Normally speaking, as previously said, it's often frowned upon to venture into the discussions of LEDs when said communications reside in the incandecent section of this forum. However, it would be irresponsible to withhold valuable information to a new member of CPF merely because of the location of his or her first post. The flashlight in question is incandecent in it's stock configuration and it is perfectly reasonable to ask for recommendations on both incan and LED options in the same thread given the circumstances. 

With that said: 
In the last few years, advancements in LED efficiency and output have progressively been encroaching on illumination levels previously only attainable in incandecent configurations. It started with the smaller single cell flashlights and has worked it's way up the chain. there now exists an LED alternative for just about every level of raw output up to hundreds and even thousands of lumens, often with several fold better run-time than an equivalent size incandecent configuration. There are still great advantages to incandecent flashlights, many of those advantages are realized by over-coming cost-of-operation through conversion to rechargeable options.
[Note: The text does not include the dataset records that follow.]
Lemma claim_commit_failure_escapes_witness :
  let w := demo_world commits_down (one_job QUEUED 0) in
  let out := handled (reference (fun _ => true)) demo_settings 100 0 w demo_message in
  is_ok out.1 = false /\ w_settled out.2 = w_settled w /\
  (jobs (w_db out.2) = jobs (w_db w) \/
   exists t t', jobs (w_db out.2) = <[7%N := claimed (demo_job QUEUED 0) t t']> (jobs (w_db w))).
Proof.
  apply (claim_commit_failure_escapes (reference _) demo_settings 100 0
           (demo_world commits_down (one_job QUEUED 0)) demo_message 7 (demo_job QUEUED 0));
    first [apply demo_ready | apply demo_parse | done].
Defined.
Also, there are valid arguments to be made for the quality of the light, the spill/beam intensity balance, and the occasional need to start a fire. Most people have moved in the direction of LED illumination tools for most applications. 

For a 2xCR123 size flashlight, It's hard to argue with an LED. The G2 does introduce one problematic limitation; the plastic body does not properly sink heat away from higher power LED modules. Basically, you have to limit yourself to about 2 watts continuous (that's still a solid 100 torch lumens with a modern emitter), or get a multi-mode module and make a point never to run it in high mode for more than a few minutes at a time. The M60L from malkoffdevices.com would be the standard recomendation here, but it is priced about double what a G2 runs. If you'd rather keep the price point down around that $20 or so range like the P60, check out maybe a 3 mode solarforce or lumensfactory or dereelight module. 

DealExtreme and other sites like it can have their ups and downs. Tends to be that the quality control is all over the map. A product that is reviewed as being excellent one day has a part changed on it in the next batch and it's suddenly junk but it takes a few dozen people finding out the hard way before word makes it back to the reviews and reports online. I would say, proceed at your own risk in that department. If time is money, and you have to spend 3 hours of research to pick out the good DX modules from the duds, then you may as well just spent the extra money on one of the "name brands" I mentioned above. You can buy most of those from dealers right here in the states rather than wait for international snail mail. (While those "name brands" are still Chinese manufactured products, they are supported by a network of USA based resellers. Much better CS and QC). 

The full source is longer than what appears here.